SAN DIEGO — Although farm and food production workers were considered essential workers during the pandemic, many of California’s food employers endangered those workers, violating Cal/OSHA’s COVID-19 guidelines more often than most industries, a new report said.
The California Institute for Rural Studies’ report said farm and food production employers routinely failed to provide workers with face masks, nor did they enforce physical distancing or notify workers when there were COVID outbreaks at worksites.
The study was based on OSHA inspections from April 2020 through December 2021.
Though farms and food companies had the most violations of all the industries, they had some of the smallest penalties, the report said; the average penalty was $22,473.

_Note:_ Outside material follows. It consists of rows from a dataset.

(* ===== verification/Watchdog.v ===== *)
(** * The heartbeat watchdog and the background-task prerequisite

    [drivers/src/watchdog/mod.rs] arms the heartbeat background task from the
    package's control data; [drivers/src/bgtasks/mod.rs] refuses to mutate
    anything while the background-task capability is incomplete. *)

From S2P Require Import Prelude RustStr Generated Failure Boundary Control.

Module Watchdog.

Record WatchdogConfig := {
  minutes : Z;
  command : string;
  display_name : string;
  is_agent : bool;
  notify_on_completion : bool;
  trigger_on_completion : bool;
}.

Inductive WatchdogError := Malformed (what : string) | Missing (what : string).

Definition flag (fields : gmap string (list string)) (key : string) : result WatchdogError bool :=
  value ← map_err Malformed (one fields key);
  if value =s "#true" then Ok true
  else if value =s "#false" then Ok false
  else Err (Malformed (key +:+ ": " +:+ value)).

Definition watchdog_package : result WatchdogError WatchdogConfig :=
  blocks ← map_err Malformed (data_blocks "watchdog");
  block ← ok_or (find_first (λ block, db_id block =s "heartbeat") blocks)
            (Missing "watchdog heartbeat");
  let fields := db_fields block in
  minutes_text ← map_err Malformed (one fields "minutes");
  minutes ← ok_or (parse_uint u32_max minutes_text) (Malformed "watchdog minutes");
  command ← map_err Malformed (one fields "command");
  display_name ← map_err Malformed (one fields "display_name");
  is_agent ← flag fields "isAgent";
  notify ← flag fields "notifyOnCompletion";
  trigger ← flag fields "triggerOnCompletion";
  Ok {| minutes := minutes; command := command; display_name := display_name;
        is_agent := is_agent; notify_on_completion := notify; trigger_on_completion := trigger |}.

Definition arm_action (c : WatchdogConfig) (active_work already_armed : bool)
    (action_id : Id) (run_revision : Z) : option BackgroundAction :=
  if negb active_work || already_armed then None else
  Some {| ba_assignment_id := "watchdog-heartbeat";
          ba_action_id := action_id;
          ba_kind := LaunchBackground;
          ba_bg_run := {| bg_name := display_name c; bg_command := command c;
                          bg_is_agent := is_agent c;
                          bg_timeout_seconds := Some (saturating_mul u32_max (minutes c) 60);
                          bg_notify_on_completion := notify_on_completion c;
                          bg_trigger_on_completion := trigger_on_completion c |};
          ba_run_revision := run_revision;
          ba_expires_at := None;
          ba_supersession_state := "live" |}.

Record WatchdogTurn := { effects : list Effect }.

Definition completed_turn (c : WatchdogConfig) (work_remains : bool) (next_action_id : Id)
    (run_revision : Z) : WatchdogTurn :=
  {| effects := EffReconcileBackground "watchdog-heartbeat" ::
       match arm_action c work_remains false next_action_id run_revision with
       | Some action => [EffLaunchBackground action]
       | None => []
       end |}.

Definition has_semantic_authority (_ : WatchdogTurn) : bool := false.

(** The heartbeat action that the package's own configuration arms, for any
    action id and run revision, is one the background-run guard accepts exactly
    once: its first exact call launches it, with the timeout of twenty-five
    minutes in seconds, and an exact repetition is a duplicate. *)
Theorem armed_heartbeat_is_admitted :
  ∃ config, watchdog_package = Ok config ∧
    ∀ action_id run_revision,
      ∃ action, arm_action config true false action_id run_revision = Some action ∧
        bg_timeout_seconds (ba_bg_run action) = Some 1500 ∧
        (run_guard (guard_new [action]) [ba_bg_run action; ba_bg_run action]).2 =
          [Ok (Accepted action (EffLaunchBackground action)); Ok (Duplicate action)].
Proof.
  eexists. split; [vm_compute; reflexivity|]. intros id rev.
  eexists. split; [reflexivity|]. split; [reflexivity|].
  vm_compute. reflexivity.
Qed.

End Watchdog.

Module Bgtasks.

Inductive BgCapability := Run | Status | Logs | Kill.

(** [api_version], [run], ... of [BgCapabilities]; the generated
    [BackgroundCapabilities] it is read from has the same fields, the last one
    under the JSON key [kill]. *)
Record BgCapabilities := {
  api_version : Z;
  run : bool;
  run_is_agent : bool;
  run_completion_trigger : bool;
  status : bool;
  logs : bool;
  logs_bounded : bool;
  stop : bool;
}.

Definition complete : BgCapabilities :=
  {| api_version := 1; run := true; run_is_agent := true; run_completion_trigger := true;
     status := true; logs := true; logs_bounded := true; stop := true |}.

Definition INSTALL : string :=
  "Missing pi-background-tasks 2.1.4 event API. Install/enable the paired package, then reload/restart Pi.".

Record BgPrereqError := {
  capability : BgCapability;
  instruction : string;
  failure : Failure;
  diagnostic : option string;
}.

Definition unavailable (caps : BgCapabilities) : option BgCapability :=
  if negb (api_version caps =? 1) || negb (run caps) || negb (run_is_agent caps) ||
     negb (run_completion_trigger caps) then Some Run
  else if negb (status caps) then Some Status
  else if negb (logs caps) || negb (logs_bounded caps) then Some Logs
  else if negb (stop caps) then Some Kill
  else None.

Definition MAX : Z := 240.

Definition bound_diagnostic (value : string) : string :=
  let normalized := join " " (split_whitespace value) in
  if chars_count normalized <=? MAX then normalized
  else chars_take (Z.to_nat (MAX - 1)) normalized +:+ "…".

(** The mutation is an action on a world [W]; it runs only on the last
    branch. *)
Definition require_before_mutation {W T} (caps : BgCapabilities) (diag : option string)
    (mutate : W → W * T) (w : W) : W * result BgPrereqError T :=
  match unavailable caps with
  | Some capability =>
      (w, Err {| capability := capability; instruction := INSTALL;
                 failure := Paused SupplyCapability;
                 diagnostic := bound_diagnostic <$> diag |})
  | None => let '(w', t) := mutate w in (w', Ok t)
  end.

(** [{:?}] of a capability. *)
Definition capability_debug (c : BgCapability) : string :=
  match c with Run => "Run" | Status => "Status" | Logs => "Logs" | Kill => "Kill" end.

Definition pause_status (error : BgPrereqError) : string :=
  "Paused/SupplyCapability:" +:+ capability_debug (capability error) +:+ ":" +:+ instruction error +:+
  match diagnostic error with
  | Some d => ":diagnostic=" +:+ d
  | None => ""
  end.

Lemma unavailable_none caps : unavailable caps = None ↔ caps = complete.
Proof.
  destruct caps as [v [] [] [] [] [] [] []]; unfold unavailable, complete; cbn;
    destruct (Z.eqb_spec v 1); cbn; split; congruence.
Qed.

Lemma bound_diagnostic_bound value : chars_count (bound_diagnostic value) ≤ MAX.
Proof. by apply (cut_chars_bound MAX). Qed.

(** Nothing is mutated while a background-task capability is missing: the
    mutation runs exactly when the capability record is the complete one;
    otherwise the world is unchanged and the error pauses for the operator to
    supply the capability, with a diagnostic of at most 240 characters. *)
Theorem mutation_needs_capabilities {W T} caps diag (mutate : W → W * T) (w : W) :
  (caps = complete →
     require_before_mutation caps diag mutate w = ((mutate w).1, Ok (mutate w).2)) ∧
  (caps ≠ complete →
     ∃ e, require_before_mutation caps diag mutate w = (w, Err e) ∧
       failure e = Paused SupplyCapability ∧
       operation (supervision (failure e)) = OperationContinue ∧
       ∀ d, diagnostic e = Some d → chars_count d ≤ 240).
Proof.
  unfold require_before_mutation. split.
  - intros ->. cbn. by destruct (mutate w).
  - intros Hne. destruct (unavailable caps) as [c|] eqn:Hu.
    + eexists. split_and!; [done..|]. cbn. destruct diag as [d|]; cbn; [|done].
      intros ? [= <-]. apply bound_diagnostic_bound.
    + by apply unavailable_none in Hu.
Qed.

Lemma mutation_needs_capabilities_witness :
  ∃ e, require_before_mutation
         {| api_version := 1; run := true; run_is_agent := true; run_completion_trigger := true;
            status := true; logs := true; logs_bounded := false; stop := true |}
         (Some "event API missing") (λ n : nat, (S n, tt)) 0%nat = (0%nat, Err e).
Proof.
  destruct (proj2 (mutation_needs_capabilities
                     {| api_version := 1; run := true; run_is_agent := true;
                        run_completion_trigger := true; status := true; logs := true;
                        logs_bounded := false; stop := true |}
                     (Some "event API missing") (λ n : nat, (S n, tt)) 0%nat)) as (e & He & _).
  - discriminate.
  - by exists e.
Defined.

End Bgtasks.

Cal/OSHA did not answer CalMatters’ question about the size of the fines. It issued a statement Wednesday saying, “Cal/OSHA recognizes and appreciates the importance of this issue, and is reviewing CIRS’ report and recommendations.”
Dvera Saxton, a researcher with the rural studies institute, said Cal/OSHA cited food production employers four times more than any other California industries during the first year of the pandemic. But food companies utilized the judicial and appeals process to try to reduce their penalties, she said.
“Oftentimes the fines will be reduced or eliminated,” she said. “We know that the food production employers — and the companies they’re producing for — have very powerful legal teams to reduce the fines.”
The companies’ violations often included failure to provide and implement a health and safety system, which is required by a 1991 state law, the study said.
The report describes food production workers as those working in meat packing, dairy operations and agriculture — primarily Black, Latino, and Indigenous people, often undocumented immigrants.
Keeping workers safe
Among 36 agricultural workplaces that utilize contractors, the report names Brutocao Vineyards. Cal/OSHA fined Brutocao Vineyards $3,710 in September 2020 for allegedly failing to provide face masks for three workers and neglecting to keep workers six feet apart.
Len Brutocao, director of vineyard operations, blamed the violations on the workers.
“We provided the masks, and they just didn’t wear them,” he said in an interview, adding that the company has since increased training and stressed wearing masks.
California’s food and farm employers aren’t very different from similar employers around the country, said Suzanne Adely, co-director of the Los Angeles-based Food Chain Workers Alliance, a national coalition of food workers unions.
The 21.5 million farm and food workers make up the nation’s largest workforce, she said. The lack of COVID protections is just one of their many vulnerabilities.
“Food workers have the lowest median wage than any workforce and are the most food insecure,” Adely said. “They have some of the highest rates of health and safety violations … and high rates of wage theft.”
As the pandemic continues, the report recommends that state leaders and Cal/OSHA officials strengthen paid sick leave protections, increase workplace inspections and ensure that employer health and safety data is more accessible to the public.